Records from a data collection
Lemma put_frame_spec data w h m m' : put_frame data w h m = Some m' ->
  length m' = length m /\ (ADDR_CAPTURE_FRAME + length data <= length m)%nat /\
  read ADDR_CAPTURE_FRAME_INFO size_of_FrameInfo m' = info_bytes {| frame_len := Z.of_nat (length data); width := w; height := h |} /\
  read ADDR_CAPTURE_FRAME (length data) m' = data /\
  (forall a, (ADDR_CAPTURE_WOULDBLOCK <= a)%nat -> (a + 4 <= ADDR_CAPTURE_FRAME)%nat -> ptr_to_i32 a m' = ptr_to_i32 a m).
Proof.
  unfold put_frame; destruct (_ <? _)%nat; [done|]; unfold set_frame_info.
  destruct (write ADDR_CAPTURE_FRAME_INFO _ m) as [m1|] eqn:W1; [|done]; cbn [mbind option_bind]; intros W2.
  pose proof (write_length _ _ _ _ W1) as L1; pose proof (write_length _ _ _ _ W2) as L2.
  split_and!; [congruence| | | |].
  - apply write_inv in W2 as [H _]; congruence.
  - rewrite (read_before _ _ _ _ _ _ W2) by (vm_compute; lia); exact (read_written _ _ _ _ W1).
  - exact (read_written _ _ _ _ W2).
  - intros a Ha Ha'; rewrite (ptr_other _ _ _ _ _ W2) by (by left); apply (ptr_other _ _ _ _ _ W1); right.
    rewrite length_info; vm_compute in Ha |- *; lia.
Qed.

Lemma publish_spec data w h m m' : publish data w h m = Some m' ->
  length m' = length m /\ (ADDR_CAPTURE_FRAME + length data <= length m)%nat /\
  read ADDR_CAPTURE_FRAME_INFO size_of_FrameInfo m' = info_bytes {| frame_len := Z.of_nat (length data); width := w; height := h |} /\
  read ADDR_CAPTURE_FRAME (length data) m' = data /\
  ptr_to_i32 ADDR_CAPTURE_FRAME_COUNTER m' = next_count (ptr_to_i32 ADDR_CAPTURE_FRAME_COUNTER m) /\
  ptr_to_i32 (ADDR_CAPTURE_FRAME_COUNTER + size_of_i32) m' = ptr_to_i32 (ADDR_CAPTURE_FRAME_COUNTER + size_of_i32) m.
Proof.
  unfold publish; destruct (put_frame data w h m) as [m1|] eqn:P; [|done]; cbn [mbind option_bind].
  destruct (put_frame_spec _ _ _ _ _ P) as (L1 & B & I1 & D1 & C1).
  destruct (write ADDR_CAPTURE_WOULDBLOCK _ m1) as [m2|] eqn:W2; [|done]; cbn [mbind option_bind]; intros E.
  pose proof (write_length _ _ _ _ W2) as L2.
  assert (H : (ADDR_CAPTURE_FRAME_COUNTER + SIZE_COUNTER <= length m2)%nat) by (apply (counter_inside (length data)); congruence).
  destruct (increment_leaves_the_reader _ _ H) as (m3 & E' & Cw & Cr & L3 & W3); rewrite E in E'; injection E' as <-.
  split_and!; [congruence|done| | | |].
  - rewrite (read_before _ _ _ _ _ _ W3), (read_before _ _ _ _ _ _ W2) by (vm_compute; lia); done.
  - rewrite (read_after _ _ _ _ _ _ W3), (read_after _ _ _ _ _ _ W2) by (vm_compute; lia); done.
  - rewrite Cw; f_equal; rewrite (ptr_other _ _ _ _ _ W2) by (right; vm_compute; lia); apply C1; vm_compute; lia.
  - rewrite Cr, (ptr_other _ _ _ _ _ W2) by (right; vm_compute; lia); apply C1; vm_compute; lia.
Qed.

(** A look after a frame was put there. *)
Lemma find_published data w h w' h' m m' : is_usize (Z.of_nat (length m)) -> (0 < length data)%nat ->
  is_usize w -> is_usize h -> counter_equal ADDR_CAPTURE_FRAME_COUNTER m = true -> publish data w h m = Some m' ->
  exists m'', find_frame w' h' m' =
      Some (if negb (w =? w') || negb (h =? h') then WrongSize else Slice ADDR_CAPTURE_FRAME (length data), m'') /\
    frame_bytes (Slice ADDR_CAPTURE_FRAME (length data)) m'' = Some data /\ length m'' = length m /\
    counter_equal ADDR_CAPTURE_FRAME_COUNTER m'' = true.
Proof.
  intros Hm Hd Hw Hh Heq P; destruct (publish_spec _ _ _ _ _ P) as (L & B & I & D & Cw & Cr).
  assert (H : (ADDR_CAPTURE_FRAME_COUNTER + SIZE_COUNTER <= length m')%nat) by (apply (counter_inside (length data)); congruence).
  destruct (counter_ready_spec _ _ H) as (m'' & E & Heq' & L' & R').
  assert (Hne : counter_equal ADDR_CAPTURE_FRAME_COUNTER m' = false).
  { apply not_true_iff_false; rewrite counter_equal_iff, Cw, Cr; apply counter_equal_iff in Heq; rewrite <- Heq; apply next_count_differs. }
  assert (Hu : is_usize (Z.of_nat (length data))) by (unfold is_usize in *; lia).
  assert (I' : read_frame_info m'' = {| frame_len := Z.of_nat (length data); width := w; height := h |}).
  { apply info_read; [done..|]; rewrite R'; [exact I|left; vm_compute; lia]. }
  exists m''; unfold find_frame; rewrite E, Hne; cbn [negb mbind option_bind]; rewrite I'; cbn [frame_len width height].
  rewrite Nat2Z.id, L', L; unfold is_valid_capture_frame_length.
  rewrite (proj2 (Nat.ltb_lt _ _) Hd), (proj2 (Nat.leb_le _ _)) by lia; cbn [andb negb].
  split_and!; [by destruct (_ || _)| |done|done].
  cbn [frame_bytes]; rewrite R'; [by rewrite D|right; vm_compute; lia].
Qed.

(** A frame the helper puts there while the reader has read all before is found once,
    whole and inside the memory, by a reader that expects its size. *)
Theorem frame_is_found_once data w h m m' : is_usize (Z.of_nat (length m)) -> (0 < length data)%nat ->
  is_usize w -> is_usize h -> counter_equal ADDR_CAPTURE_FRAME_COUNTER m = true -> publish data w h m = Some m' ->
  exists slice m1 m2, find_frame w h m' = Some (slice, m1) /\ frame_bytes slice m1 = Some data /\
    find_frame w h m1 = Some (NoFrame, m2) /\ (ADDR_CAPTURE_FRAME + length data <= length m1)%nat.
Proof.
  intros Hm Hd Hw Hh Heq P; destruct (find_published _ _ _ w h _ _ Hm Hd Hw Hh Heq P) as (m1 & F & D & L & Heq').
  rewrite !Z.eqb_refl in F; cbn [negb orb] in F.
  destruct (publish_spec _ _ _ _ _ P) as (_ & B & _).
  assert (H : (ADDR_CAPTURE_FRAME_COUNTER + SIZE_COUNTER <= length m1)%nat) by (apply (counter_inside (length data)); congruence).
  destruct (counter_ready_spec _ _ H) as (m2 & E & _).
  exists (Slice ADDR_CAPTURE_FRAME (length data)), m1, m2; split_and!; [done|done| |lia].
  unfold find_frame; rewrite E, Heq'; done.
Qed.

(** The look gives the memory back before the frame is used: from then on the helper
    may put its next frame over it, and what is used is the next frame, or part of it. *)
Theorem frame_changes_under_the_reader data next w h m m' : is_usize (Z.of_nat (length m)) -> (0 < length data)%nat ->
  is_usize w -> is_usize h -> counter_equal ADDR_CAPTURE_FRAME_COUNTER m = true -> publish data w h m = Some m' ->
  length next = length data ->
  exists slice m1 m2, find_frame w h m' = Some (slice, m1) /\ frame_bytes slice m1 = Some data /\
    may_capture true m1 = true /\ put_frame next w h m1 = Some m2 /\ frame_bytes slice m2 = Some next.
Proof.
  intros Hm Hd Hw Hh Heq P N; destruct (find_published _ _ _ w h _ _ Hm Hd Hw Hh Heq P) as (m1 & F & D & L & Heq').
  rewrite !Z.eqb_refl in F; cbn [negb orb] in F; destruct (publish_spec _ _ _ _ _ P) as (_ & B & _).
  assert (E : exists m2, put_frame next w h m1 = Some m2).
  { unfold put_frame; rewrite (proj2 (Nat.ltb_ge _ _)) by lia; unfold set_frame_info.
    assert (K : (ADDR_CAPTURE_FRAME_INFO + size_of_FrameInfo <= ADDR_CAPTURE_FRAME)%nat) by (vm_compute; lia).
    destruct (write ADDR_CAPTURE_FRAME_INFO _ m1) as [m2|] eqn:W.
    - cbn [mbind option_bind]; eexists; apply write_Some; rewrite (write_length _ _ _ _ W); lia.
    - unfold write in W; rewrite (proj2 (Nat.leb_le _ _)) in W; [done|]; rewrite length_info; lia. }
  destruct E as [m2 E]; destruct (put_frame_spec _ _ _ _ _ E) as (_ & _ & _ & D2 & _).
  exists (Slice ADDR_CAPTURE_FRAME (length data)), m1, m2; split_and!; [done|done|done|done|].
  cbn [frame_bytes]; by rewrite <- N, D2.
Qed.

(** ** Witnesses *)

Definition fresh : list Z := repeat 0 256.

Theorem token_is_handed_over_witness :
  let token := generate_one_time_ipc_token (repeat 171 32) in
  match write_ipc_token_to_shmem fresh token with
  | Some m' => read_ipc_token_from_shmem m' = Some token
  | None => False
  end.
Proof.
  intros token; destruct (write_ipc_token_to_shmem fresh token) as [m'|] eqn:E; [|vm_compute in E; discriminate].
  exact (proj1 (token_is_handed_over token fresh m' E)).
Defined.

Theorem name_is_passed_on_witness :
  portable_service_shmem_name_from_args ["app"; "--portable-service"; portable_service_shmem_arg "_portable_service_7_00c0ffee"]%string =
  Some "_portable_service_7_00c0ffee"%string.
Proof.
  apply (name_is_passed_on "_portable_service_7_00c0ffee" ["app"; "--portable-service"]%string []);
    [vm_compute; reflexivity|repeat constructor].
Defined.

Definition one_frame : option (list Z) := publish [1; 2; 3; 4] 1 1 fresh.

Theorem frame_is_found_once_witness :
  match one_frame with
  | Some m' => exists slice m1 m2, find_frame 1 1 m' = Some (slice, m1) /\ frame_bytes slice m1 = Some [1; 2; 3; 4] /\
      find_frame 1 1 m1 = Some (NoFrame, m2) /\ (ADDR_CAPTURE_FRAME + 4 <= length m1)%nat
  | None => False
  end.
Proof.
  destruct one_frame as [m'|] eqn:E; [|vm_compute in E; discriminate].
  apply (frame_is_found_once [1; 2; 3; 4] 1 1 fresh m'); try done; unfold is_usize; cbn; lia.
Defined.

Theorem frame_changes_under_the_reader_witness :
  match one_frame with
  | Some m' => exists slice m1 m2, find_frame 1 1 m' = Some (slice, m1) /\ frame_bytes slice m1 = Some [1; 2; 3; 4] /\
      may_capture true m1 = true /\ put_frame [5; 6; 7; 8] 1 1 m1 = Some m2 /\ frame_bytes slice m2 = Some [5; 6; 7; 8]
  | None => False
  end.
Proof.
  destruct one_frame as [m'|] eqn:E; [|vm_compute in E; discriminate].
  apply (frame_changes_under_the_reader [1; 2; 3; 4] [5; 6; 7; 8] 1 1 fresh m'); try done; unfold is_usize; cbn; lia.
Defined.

▶ [What is being asked]
Reproduce each line of the records in which "negb" appears.

▶ [Response for this exercise]
      Some (if negb (w =? w') || negb (h =? h') then WrongSize else Slice ADDR_CAPTURE_FRAME (length data), m'') /\
  exists m''; unfold find_frame; rewrite E, Hne; cbn [negb mbind option_bind]; rewrite I'; cbn [frame_len width height].
  rewrite (proj2 (Nat.ltb_lt _ _) Hd), (proj2 (Nat.leb_le _ _)) by lia; cbn [andb negb].
  rewrite !Z.eqb_refl in F; cbn [negb orb] in F.
  rewrite !Z.eqb_refl in F; cbn [negb orb] in F; destruct (publish_spec _ _ _ _ _ P) as (_ & B & _).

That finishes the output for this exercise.